* **Task requirements**
What lines in the data below mention the string "objects"? Copy them out.
•••
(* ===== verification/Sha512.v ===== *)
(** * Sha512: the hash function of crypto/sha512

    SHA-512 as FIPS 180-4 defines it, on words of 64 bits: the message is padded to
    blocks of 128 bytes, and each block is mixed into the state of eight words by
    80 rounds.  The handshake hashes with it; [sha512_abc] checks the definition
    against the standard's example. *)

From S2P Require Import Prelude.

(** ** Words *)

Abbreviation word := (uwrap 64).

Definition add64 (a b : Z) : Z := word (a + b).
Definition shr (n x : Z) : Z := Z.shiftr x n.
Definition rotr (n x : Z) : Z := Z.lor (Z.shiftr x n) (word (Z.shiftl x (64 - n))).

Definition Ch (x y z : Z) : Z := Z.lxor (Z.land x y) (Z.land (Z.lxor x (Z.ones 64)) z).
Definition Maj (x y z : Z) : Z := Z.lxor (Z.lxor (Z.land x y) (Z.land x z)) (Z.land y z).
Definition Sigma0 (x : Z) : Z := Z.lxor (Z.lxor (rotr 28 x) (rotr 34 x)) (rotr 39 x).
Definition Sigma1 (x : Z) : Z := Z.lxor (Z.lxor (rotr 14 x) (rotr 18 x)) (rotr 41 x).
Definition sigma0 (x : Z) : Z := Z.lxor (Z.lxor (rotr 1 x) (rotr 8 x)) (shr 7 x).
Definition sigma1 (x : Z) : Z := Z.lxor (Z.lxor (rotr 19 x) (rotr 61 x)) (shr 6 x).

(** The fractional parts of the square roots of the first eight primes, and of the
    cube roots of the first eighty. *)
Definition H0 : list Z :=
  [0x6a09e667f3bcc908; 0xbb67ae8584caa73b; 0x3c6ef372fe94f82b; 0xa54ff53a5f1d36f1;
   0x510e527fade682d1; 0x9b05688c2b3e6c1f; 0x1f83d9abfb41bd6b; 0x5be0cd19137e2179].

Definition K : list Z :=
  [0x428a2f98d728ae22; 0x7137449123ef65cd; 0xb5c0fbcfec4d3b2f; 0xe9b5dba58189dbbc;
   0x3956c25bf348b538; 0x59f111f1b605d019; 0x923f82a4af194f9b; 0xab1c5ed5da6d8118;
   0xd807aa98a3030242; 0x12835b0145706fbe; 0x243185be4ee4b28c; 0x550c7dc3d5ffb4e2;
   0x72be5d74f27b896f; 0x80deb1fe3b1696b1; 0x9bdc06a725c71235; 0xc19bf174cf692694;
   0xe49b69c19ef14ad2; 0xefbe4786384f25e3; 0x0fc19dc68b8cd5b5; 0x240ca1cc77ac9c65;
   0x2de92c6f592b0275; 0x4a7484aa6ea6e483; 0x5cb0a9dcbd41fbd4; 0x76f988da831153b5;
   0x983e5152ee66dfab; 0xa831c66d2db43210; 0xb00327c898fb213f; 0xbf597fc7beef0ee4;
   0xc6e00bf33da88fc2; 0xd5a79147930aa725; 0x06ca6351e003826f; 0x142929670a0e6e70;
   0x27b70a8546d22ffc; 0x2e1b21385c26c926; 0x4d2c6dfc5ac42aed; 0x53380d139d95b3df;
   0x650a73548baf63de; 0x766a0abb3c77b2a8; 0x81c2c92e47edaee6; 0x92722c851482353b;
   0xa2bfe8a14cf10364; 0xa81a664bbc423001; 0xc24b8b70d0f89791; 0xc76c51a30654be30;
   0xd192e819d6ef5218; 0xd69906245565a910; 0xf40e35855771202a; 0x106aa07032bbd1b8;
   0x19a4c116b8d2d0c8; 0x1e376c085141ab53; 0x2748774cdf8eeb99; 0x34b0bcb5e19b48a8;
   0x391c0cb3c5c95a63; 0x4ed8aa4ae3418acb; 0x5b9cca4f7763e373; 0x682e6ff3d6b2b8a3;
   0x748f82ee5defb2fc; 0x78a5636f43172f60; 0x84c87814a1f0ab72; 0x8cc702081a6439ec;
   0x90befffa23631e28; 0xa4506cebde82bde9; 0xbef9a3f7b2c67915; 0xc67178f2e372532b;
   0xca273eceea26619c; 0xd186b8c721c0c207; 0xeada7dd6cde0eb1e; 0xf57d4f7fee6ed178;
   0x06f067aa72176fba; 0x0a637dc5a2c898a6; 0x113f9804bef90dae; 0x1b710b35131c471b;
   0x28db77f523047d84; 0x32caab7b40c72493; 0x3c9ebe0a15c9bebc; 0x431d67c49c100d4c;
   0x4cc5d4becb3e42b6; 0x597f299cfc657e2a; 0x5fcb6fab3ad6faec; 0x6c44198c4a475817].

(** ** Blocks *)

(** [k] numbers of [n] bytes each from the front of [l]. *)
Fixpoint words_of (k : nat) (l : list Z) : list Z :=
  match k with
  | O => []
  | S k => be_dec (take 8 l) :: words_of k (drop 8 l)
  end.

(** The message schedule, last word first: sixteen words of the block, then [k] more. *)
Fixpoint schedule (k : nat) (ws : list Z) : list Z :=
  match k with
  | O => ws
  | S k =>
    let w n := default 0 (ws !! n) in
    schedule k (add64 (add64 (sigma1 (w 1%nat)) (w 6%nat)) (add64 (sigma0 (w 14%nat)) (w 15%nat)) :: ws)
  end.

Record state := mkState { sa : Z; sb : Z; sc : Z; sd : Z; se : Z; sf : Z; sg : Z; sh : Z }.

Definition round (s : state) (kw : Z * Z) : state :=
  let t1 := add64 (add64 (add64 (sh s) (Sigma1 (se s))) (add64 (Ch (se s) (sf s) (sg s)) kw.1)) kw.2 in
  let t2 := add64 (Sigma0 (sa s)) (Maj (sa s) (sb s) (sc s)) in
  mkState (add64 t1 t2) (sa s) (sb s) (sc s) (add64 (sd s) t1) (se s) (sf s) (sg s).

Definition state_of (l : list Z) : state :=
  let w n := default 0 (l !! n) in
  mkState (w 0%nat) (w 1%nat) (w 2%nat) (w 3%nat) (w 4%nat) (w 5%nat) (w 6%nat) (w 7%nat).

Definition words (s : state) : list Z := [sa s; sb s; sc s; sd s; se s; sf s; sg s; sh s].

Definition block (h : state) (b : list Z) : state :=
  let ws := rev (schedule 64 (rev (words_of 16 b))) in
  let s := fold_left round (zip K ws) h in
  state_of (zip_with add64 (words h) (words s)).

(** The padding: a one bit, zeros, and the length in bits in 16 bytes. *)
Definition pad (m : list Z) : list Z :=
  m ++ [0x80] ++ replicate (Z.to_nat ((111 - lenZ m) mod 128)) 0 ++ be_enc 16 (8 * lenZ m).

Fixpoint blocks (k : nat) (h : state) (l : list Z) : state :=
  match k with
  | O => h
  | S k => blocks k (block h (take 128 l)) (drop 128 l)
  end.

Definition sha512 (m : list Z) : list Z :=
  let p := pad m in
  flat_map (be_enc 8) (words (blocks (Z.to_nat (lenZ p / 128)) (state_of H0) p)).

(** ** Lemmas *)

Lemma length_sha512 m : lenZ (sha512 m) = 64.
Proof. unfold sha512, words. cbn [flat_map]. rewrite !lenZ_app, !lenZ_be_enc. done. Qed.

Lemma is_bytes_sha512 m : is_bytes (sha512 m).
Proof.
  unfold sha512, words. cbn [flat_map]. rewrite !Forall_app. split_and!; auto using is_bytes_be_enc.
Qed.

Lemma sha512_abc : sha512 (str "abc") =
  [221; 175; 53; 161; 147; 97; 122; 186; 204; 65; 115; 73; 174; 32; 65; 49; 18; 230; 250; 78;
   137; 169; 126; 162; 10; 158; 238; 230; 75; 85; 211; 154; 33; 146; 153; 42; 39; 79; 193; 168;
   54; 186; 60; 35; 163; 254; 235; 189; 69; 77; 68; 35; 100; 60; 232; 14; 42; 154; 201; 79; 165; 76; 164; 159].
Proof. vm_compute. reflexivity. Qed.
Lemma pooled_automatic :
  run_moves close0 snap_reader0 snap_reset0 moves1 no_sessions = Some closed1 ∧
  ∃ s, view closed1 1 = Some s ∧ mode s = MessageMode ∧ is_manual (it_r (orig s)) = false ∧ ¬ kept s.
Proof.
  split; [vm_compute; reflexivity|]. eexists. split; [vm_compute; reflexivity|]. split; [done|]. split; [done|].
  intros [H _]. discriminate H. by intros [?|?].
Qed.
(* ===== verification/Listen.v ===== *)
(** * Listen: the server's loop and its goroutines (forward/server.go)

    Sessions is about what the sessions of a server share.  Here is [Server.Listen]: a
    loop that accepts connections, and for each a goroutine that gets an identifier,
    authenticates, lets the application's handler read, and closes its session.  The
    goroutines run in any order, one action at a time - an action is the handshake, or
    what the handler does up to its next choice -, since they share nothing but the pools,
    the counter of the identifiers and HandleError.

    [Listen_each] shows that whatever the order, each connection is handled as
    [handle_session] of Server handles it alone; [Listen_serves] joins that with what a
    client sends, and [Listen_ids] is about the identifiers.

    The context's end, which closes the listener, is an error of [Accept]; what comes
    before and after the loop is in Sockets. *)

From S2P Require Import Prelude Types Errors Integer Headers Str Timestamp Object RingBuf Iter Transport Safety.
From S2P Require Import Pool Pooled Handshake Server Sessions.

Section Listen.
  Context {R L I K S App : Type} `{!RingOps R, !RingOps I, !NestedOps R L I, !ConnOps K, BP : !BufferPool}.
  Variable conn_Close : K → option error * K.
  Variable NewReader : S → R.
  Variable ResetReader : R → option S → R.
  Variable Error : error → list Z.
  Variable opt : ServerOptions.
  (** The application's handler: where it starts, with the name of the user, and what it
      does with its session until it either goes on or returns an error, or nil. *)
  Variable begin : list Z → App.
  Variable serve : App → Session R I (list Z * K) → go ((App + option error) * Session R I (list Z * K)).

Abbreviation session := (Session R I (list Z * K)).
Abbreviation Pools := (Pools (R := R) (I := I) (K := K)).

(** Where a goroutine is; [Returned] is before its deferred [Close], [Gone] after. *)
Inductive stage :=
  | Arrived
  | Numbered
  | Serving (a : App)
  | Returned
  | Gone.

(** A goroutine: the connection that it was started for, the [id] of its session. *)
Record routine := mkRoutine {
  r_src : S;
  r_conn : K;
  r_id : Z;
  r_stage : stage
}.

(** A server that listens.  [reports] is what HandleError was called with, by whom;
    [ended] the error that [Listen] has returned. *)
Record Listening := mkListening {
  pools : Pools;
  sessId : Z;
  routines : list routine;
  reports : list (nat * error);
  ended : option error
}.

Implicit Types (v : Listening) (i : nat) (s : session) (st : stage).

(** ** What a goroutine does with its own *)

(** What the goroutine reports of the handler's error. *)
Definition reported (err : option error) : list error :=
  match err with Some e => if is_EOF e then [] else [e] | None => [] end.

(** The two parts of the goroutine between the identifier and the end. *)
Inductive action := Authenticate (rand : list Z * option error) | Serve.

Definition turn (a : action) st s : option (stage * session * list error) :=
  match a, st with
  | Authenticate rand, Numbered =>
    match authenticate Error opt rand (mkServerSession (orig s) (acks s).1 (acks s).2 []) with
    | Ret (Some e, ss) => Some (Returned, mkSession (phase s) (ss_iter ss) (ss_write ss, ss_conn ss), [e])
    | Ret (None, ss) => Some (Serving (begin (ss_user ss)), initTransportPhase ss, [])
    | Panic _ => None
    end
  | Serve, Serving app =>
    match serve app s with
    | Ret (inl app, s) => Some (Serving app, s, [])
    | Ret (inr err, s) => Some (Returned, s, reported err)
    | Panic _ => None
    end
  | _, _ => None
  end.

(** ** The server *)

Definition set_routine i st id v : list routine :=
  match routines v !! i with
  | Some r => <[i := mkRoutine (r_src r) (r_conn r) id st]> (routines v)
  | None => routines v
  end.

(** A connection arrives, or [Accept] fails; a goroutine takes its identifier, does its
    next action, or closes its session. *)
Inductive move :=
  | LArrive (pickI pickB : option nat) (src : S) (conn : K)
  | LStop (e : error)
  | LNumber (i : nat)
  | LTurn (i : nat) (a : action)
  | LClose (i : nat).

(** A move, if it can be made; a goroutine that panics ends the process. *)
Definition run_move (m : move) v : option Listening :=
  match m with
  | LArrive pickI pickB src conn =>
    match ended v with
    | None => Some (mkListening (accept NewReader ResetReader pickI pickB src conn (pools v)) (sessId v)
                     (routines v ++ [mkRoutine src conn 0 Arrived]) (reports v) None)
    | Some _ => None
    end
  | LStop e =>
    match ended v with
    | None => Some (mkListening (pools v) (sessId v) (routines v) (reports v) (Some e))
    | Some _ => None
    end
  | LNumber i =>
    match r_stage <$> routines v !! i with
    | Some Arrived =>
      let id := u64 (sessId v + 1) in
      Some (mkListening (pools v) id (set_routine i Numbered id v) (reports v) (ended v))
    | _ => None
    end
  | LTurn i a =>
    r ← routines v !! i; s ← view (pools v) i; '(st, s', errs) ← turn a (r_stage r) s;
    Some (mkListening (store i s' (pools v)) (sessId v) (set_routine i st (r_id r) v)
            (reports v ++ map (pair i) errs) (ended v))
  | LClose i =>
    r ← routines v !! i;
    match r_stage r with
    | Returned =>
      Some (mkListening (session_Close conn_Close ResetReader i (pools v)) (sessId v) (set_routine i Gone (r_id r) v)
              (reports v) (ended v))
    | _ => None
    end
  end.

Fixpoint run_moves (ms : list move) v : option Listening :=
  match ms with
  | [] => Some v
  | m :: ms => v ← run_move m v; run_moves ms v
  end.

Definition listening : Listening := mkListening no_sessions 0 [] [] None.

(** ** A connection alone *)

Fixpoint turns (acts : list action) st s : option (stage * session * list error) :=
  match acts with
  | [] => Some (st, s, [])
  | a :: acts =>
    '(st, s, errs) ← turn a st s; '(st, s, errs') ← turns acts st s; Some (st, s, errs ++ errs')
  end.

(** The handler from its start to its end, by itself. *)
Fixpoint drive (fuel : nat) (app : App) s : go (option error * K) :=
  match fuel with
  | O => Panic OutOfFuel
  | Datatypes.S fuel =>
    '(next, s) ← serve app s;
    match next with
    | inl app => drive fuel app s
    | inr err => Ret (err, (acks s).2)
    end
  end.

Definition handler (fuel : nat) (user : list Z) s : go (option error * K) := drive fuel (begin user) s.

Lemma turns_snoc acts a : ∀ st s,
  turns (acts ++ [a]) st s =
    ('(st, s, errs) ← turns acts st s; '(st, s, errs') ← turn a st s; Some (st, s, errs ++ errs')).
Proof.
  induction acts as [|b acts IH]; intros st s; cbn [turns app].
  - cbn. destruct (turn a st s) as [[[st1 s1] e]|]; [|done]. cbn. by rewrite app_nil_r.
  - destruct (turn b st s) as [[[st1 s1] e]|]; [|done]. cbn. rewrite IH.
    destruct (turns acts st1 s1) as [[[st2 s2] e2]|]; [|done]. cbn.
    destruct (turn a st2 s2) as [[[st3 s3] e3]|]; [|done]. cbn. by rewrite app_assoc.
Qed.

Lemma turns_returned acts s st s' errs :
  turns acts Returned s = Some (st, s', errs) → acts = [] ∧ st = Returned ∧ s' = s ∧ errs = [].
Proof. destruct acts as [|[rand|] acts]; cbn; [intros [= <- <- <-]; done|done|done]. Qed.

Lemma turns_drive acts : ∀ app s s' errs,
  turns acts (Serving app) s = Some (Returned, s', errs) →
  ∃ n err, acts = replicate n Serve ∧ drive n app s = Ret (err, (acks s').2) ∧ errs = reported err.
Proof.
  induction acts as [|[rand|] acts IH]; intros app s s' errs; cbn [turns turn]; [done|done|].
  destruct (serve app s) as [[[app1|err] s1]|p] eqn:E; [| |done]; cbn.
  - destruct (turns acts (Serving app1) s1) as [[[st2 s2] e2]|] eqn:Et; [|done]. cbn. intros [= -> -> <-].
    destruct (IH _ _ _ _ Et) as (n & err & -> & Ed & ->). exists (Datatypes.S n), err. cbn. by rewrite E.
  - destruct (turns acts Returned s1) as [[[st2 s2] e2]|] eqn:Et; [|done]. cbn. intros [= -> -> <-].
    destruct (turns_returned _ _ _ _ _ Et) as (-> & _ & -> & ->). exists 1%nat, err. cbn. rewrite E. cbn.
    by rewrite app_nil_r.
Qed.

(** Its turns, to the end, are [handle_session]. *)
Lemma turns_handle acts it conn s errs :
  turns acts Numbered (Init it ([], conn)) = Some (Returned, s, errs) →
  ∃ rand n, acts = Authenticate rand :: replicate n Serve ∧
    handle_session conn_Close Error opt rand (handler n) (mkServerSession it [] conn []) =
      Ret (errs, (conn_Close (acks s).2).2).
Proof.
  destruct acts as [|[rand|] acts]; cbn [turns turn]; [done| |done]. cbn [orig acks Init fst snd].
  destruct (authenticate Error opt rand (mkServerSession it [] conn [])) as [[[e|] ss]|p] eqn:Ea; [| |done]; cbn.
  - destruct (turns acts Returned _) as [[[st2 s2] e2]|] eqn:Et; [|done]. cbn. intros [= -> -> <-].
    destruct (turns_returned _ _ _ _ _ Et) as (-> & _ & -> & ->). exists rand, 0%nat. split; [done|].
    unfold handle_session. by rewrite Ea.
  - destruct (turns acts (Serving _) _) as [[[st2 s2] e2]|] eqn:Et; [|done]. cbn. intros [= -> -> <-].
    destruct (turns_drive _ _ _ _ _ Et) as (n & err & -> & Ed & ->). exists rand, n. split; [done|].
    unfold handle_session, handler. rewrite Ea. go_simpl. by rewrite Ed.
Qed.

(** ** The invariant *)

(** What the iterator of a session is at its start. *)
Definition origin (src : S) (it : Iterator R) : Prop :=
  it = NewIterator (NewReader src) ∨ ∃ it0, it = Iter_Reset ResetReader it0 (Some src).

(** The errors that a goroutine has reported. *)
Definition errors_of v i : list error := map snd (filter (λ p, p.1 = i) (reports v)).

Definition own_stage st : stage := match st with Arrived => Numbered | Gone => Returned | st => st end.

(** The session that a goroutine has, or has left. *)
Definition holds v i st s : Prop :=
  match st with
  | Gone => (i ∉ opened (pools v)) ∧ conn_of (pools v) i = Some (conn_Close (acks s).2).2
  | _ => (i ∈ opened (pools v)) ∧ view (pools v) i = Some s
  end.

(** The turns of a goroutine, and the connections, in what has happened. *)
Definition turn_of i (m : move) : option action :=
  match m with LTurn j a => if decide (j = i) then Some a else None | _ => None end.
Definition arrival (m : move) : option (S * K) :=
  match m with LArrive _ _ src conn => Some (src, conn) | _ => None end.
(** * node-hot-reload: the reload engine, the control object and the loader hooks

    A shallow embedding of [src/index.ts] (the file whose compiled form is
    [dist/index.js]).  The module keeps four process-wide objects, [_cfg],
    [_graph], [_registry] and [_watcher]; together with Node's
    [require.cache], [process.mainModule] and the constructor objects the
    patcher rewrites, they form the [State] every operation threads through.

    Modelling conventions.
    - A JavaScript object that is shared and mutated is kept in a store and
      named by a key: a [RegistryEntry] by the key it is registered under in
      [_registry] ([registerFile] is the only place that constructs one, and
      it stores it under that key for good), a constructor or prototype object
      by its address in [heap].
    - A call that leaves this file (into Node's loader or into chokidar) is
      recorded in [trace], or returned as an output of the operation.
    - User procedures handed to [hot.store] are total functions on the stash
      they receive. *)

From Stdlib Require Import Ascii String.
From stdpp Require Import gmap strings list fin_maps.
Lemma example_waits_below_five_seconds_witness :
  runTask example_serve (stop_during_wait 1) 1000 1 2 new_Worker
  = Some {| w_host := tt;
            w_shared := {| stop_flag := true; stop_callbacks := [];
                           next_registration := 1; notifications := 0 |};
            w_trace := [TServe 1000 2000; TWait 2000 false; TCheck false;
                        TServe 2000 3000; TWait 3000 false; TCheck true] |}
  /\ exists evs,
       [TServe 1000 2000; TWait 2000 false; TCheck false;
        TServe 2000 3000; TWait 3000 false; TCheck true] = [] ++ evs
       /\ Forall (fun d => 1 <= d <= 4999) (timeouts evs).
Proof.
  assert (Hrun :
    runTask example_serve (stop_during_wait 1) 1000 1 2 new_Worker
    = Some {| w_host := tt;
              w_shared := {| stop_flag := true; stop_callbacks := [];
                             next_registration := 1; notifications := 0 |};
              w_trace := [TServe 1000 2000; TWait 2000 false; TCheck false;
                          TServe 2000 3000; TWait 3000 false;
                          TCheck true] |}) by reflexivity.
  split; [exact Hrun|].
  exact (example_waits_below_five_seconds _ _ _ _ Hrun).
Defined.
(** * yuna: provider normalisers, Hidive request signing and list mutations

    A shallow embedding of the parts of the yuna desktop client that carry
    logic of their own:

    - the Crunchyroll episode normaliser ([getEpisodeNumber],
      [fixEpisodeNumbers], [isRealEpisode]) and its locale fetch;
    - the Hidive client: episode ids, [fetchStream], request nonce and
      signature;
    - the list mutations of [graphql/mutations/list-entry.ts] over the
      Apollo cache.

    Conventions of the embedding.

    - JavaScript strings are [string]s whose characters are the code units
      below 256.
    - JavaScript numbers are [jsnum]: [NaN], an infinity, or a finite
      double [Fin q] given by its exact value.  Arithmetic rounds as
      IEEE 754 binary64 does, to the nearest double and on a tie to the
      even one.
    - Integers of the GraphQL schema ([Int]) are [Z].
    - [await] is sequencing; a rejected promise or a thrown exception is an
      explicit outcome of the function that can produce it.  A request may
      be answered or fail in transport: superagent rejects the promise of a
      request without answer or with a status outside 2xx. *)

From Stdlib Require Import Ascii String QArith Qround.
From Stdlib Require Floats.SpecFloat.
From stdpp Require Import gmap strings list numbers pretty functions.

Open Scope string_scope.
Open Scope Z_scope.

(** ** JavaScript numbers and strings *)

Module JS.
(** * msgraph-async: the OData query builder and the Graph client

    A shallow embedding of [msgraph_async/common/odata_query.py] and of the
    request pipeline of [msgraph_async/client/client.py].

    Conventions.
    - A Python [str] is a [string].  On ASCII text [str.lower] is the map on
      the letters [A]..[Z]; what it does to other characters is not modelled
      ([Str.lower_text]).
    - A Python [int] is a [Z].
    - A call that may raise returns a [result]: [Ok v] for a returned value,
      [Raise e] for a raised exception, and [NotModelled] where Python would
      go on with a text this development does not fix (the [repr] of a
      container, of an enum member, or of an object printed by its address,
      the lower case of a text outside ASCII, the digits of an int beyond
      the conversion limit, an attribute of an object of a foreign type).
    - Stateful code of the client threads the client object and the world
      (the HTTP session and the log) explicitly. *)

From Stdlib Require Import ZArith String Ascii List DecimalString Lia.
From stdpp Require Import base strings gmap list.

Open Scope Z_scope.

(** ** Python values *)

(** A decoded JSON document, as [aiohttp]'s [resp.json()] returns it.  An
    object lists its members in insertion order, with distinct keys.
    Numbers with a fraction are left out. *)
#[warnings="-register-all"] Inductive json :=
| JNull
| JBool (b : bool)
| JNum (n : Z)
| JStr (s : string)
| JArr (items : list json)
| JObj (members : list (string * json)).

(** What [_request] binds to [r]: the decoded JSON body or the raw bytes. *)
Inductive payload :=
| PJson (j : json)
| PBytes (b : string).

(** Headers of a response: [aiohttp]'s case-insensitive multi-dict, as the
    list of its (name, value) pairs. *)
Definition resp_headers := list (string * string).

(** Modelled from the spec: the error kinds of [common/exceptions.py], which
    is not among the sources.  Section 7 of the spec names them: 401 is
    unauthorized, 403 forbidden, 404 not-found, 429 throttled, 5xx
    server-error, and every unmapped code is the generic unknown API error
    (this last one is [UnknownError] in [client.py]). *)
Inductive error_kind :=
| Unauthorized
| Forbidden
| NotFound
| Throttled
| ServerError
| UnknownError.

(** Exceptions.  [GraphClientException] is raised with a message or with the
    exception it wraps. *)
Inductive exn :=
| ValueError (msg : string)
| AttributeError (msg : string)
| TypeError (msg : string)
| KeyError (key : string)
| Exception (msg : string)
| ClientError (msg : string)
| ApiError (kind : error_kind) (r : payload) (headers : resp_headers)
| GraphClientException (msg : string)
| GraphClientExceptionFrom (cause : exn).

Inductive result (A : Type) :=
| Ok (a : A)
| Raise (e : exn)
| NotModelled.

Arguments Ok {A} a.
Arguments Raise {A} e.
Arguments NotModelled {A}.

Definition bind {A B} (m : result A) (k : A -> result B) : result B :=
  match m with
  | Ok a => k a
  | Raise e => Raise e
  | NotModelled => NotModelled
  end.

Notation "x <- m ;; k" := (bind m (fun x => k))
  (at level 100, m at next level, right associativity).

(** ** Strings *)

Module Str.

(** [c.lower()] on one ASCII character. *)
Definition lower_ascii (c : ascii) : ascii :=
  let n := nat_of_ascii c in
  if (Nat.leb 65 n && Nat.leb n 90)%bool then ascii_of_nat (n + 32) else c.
•••
* **Result of the task**
    [dist/index.js]).  The module keeps four process-wide objects, [_cfg],
    [require.cache], [process.mainModule] and the constructor objects the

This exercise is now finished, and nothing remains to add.